(** * Pydantic type generation for Morphe registries: the model compiler,
      the import tracker and the content generators.

    The development follows the Go package [compile]: [CompileModel]
    (compile_models.go) turns a schema model into an intermediate
    [formatdef.Struct]; [generateModelContent] renders it as the lines of a
    Python class; [ImportTracker] (import_tracker.go) collects and renders
    the import section; [generateStructureContent] renders a structure.

    Go maps are association lists without duplicate keys.  The order of the
    list stands for the order in which the Go runtime happens to enumerate
    the map in a [range] loop, so that "does not depend on the iteration
    order" is a statement about permutations of these lists. *)

From Stdlib Require Import List String Ascii Bool Arith Lia.
From Stdlib Require Import Permutation Sorted Mergesort Orders OrderedTypeEx.
From Stdlib Require Import RelationClasses.
Import ListNotations.
Open Scope list_scope.
Open Scope string_scope.

Set Implicit Arguments.

(** ** Results of fallible functions: Go's [(T, error)] *)

Inductive result (A : Type) : Type :=
| Ok (a : A)
| Err (msg : string).
Arguments Ok {A} a.
Arguments Err {A} msg.

(** ** Go maps with string keys *)

Module GoMap.

Definition t (V : Type) : Type := list (string * V).

Definition keys {V : Type} (m : t V) : list string := map fst m.

Fixpoint lookup {V : Type} (m : t V) (k : string) : option V :=
  match m with
  | [] => None
  | (k', v) :: rest => if String.eqb k' k then Some v else lookup rest k
  end.

(** [m[k]]: the zero value [d] when the key is absent. *)
Definition get {V : Type} (d : V) (m : t V) (k : string) : V :=
  match lookup m k with
  | Some v => v
  | None => d
  end.

(** [m[k] = v] *)
Fixpoint set {V : Type} (m : t V) (k : string) (v : V) : t V :=
  match m with
  | [] => [(k, v)]
  | (k', v') :: rest =>
      if String.eqb k' k then (k', v) :: rest else (k', v') :: set rest k v
  end.

End GoMap.

(** ** The functions of Go's [strings] package that the compiler calls *)

Module strings.

Definition rev (s : string) : string :=
  string_of_list_ascii (List.rev (list_ascii_of_string s)).

Definition HasPrefix (s prefix : string) : bool := String.prefix prefix s.

Definition HasSuffix (s suffix : string) : bool :=
  Nat.leb (String.length suffix) (String.length s)
  && String.eqb
       (String.substring (String.length s - String.length suffix)
          (String.length suffix) s)
       suffix.

Fixpoint Contains (s substr : string) : bool :=
  String.prefix substr s
  || match s with
     | EmptyString => false
     | String _ s' => Contains s' substr
     end.

Definition TrimPrefix (s prefix : string) : string :=
  if HasPrefix s prefix
  then String.substring (String.length prefix)
         (String.length s - String.length prefix) s
  else s.

Definition TrimSuffix (s suffix : string) : string :=
  if HasSuffix s suffix
  then String.substring 0 (String.length s - String.length suffix) s
  else s.

Fixpoint inCutset (c : ascii) (cutset : string) : bool :=
  match cutset with
  | EmptyString => false
  | String d rest => Ascii.eqb c d || inCutset c rest
  end.

Fixpoint TrimLeft (s cutset : string) : string :=
  match s with
  | EmptyString => EmptyString
  | String c s' => if inCutset c cutset then TrimLeft s' cutset else s
  end.

Definition TrimRight (s cutset : string) : string :=
  rev (TrimLeft (rev s) cutset).

Definition Trim (s cutset : string) : string :=
  TrimRight (TrimLeft s cutset) cutset.

(** [ReplaceAll] for a one-byte pattern and a one-byte replacement, the
    only way the compiler calls it. *)
Fixpoint ReplaceAll (s : string) (old new : ascii) : string :=
  match s with
  | EmptyString => EmptyString
  | String c s' =>
      String (if Ascii.eqb c old then new else c) (ReplaceAll s' old new)
  end.

(** The white space of [strings.Fields].  On input without a byte above
    0x7F, [Fields] splits at the bytes of its table [asciiSpace]: tab, line
    feed, vertical tab, form feed, carriage return, space.  On any other
    input it decodes UTF-8 and splits at the runes of [unicode.IsSpace]:
    these six and U+0085, U+00A0, U+1680, U+2000 to U+200A, U+2028, U+2029,
    U+202F, U+205F, U+3000.  The first byte of an encoded rune is never a
    continuation byte, so the decoder is never inside another rune when it
    meets one of the encodings below, and an ill-formed byte is no white
    space: the fields are the runs of bytes between these encodings. *)
Definition isSpace (c : ascii) : bool :=
  let n := nat_of_ascii c in
  Nat.eqb n 32 || (Nat.leb 9 n && Nat.leb n 13).

(** U+0085 is [C2 85], U+00A0 is [C2 A0]. *)
Definition isSpace2 (b0 b1 : nat) : bool :=
  Nat.eqb b0 194 && (Nat.eqb b1 133 || Nat.eqb b1 160).

(** U+1680 is [E1 9A 80]; U+2000 to U+200A are [E2 80 80] to [E2 80 8A];
    U+2028, U+2029 and U+202F are [E2 80 A8], [E2 80 A9] and [E2 80 AF];
    U+205F is [E2 81 9F]; U+3000 is [E3 80 80]. *)
Definition isSpace3 (b0 b1 b2 : nat) : bool :=
  (Nat.eqb b0 225 && Nat.eqb b1 154 && Nat.eqb b2 128)
  || (Nat.eqb b0 226 && Nat.eqb b1 128
      && ((Nat.leb 128 b2 && Nat.leb b2 138)
          || Nat.eqb b2 168 || Nat.eqb b2 169 || Nat.eqb b2 175))
  || (Nat.eqb b0 226 && Nat.eqb b1 129 && Nat.eqb b2 159)
  || (Nat.eqb b0 227 && Nat.eqb b1 128 && Nat.eqb b2 128).

(** The number of bytes of the white-space rune [s] starts with, 0 when it
    starts with none. *)
Definition spaceWidth (s : string) : nat :=
  match s with
  | EmptyString => 0
  | String b0 rest =>
      if isSpace b0 then 1
      else
        match rest with
        | EmptyString => 0
        | String b1 rest' =>
            if isSpace2 (nat_of_ascii b0) (nat_of_ascii b1) then 2
            else
              match rest' with
              | EmptyString => 0
              | String b2 _ =>
                  if isSpace3 (nat_of_ascii b0) (nat_of_ascii b1)
                       (nat_of_ascii b2)
                  then 3 else 0
              end
        end
  end.

(** [skip] counts the bytes of a white-space rune that are still to be
    passed. *)
Fixpoint fieldsAux (skip : nat) (cur : list ascii) (s : string)
    : list string :=
  match s with
  | EmptyString =>
      match cur with
      | [] => []
      | _ => [string_of_list_ascii (List.rev cur)]
      end
  | String c s' =>
      match skip with
      | S k => fieldsAux k cur s'
      | O =>
          match spaceWidth s with
          | S w =>
              match cur with
              | [] => fieldsAux w [] s'
              | _ => string_of_list_ascii (List.rev cur) :: fieldsAux w [] s'
              end
          | O => fieldsAux 0 (c :: cur) s'
          end
      end
  end.

Definition Fields (s : string) : list string := fieldsAux 0 [] s.

(** [Split] for a non-empty separator.  [skip] counts the bytes of a
    separator that has just been recognised and is still to be passed. *)
Fixpoint splitAux (sep : string) (skip : nat) (cur : list ascii)
    (s : string) : list string :=
  match s with
  | EmptyString => [string_of_list_ascii (List.rev cur)]
  | String c s' =>
      match skip with
      | S k => splitAux sep k cur s'
      | O =>
          if String.prefix sep s
          then string_of_list_ascii (List.rev cur)
                 :: splitAux sep (String.length sep - 1) [] s'
          else splitAux sep 0 (c :: cur) s'
      end
  end.

Definition Split (s sep : string) : list string := splitAux sep 0 [] s.

Definition Join (elems : list string) (sep : string) : string :=
  String.concat sep elems.

End strings.

(** ** [sort.Strings]: ascending byte-wise order *)

Module StringOrder <: TotalLeBool.
Definition t := string.
Definition leb := String.leb.
Definition leb_total :
  forall a1 a2, leb a1 a2 = true \/ leb a2 a1 = true := String.leb_total.
End StringOrder.

Module StringSort := Sort StringOrder.

Module sort.
Definition Strings (l : list string) : list string := StringSort.sort l.
End sort.

(** The order [sort.Strings] sorts by. *)
Definition sle (a b : string) : Prop := String.leb a b = true.


(** ** Package [formatdef]: the intermediate representation *)

Module formatdef.

(** Modelled from the spec: the type declarations of package [formatdef]
    are not part of the sources at hand.  [CompileModel] builds values
    with [BasicType{Name: ...}] and [ArrayType{ElementType: ...}] and reads
    them back with [GetName]; the generators test the rendered names
    against ["str"] and the prefix ["List["], and the import tracker looks
    for ["Any"]. *)
Inductive Typ : Type :=
| BasicType (Name : string)
| ArrayType (ElementType : Typ).

Fixpoint GetName (t : Typ) : string :=
  match t with
  | BasicType n => n
  | ArrayType e => "List[" ++ GetName e ++ "]"
  end.

Definition isBasicType (t : Typ) : bool :=
  match t with
  | BasicType _ => true
  | ArrayType _ => false
  end.

Definition TypeString : Typ := BasicType "str".
Definition TypeAny : Typ := BasicType "Any".

Record Field : Type := mkField { Name : string; Type_ : Typ }.

Record Struct : Type := mkStruct { StructName : string; Fields : list Field }.

(** Modelled from the spec: [ContentBuilder] is not part of the sources at
    hand.  It collects lines; [Line] writes one line at the current
    indentation, [Indent] and [Dedent] move the indentation by one step,
    [Build] joins the lines. *)
Record ContentBuilder : Type := mkCB {
  indentStr : string;
  level : nat;
  lines : list string
}.

Definition NewContentBuilder (indent : string) : ContentBuilder :=
  {| indentStr := indent; level := 0; lines := [] |}.

Fixpoint indentation (indent : string) (n : nat) : string :=
  match n with
  | O => EmptyString
  | S k => indent ++ indentation indent k
  end.

Definition indented (cb : ContentBuilder) (text : string) : string :=
  indentation (indentStr cb) (level cb) ++ text.

Definition Line (cb : ContentBuilder) (text : string) : ContentBuilder :=
  {| indentStr := indentStr cb;
     level := level cb;
     lines := (lines cb ++ [indented cb text])%list |}.

Definition Indent (cb : ContentBuilder) : ContentBuilder :=
  {| indentStr := indentStr cb; level := S (level cb); lines := lines cb |}.

Definition Dedent (cb : ContentBuilder) : ContentBuilder :=
  {| indentStr := indentStr cb; level := pred (level cb); lines := lines cb |}.

Definition newline : string := String (ascii_of_nat 10) EmptyString.

Definition Build (cb : ContentBuilder) : string :=
  String.concat EmptyString (map (fun l => l ++ newline) (lines cb)).

(** Modelled from the spec: [FormatList] is not part of the sources at
    hand; it is called to write the typing imports on one line. *)
Definition FormatList (items : list string) (sep : string) : string :=
  strings.Join items sep.

End formatdef.

(** ** Package [yaml] of morphe-go: the schema as the loader delivers it *)

Module yaml.

(** Modelled from the spec: morphe-go is a dependency and not part of the
    sources at hand.  A Definition has a name, a mapping from field names
    to field types and a mapping from relation names to relation
    declarations; a relation declaration has a kind, an optional alias, an
    optional "for" list and an optional "through" reference.  The compiler
    reads exactly these members. *)
Record ModelField : Type := mkModelField { FieldType : string }.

#### Problem to work on:
Whenever "formatdef" shows up in a line of the listing, copy that whole line.

#### Exercise answer:
    [formatdef.Struct]; [generateModelContent] renders it as the lines of a
(** ** Package [formatdef]: the intermediate representation *)
Module formatdef.
(** Modelled from the spec: the type declarations of package [formatdef]
End formatdef.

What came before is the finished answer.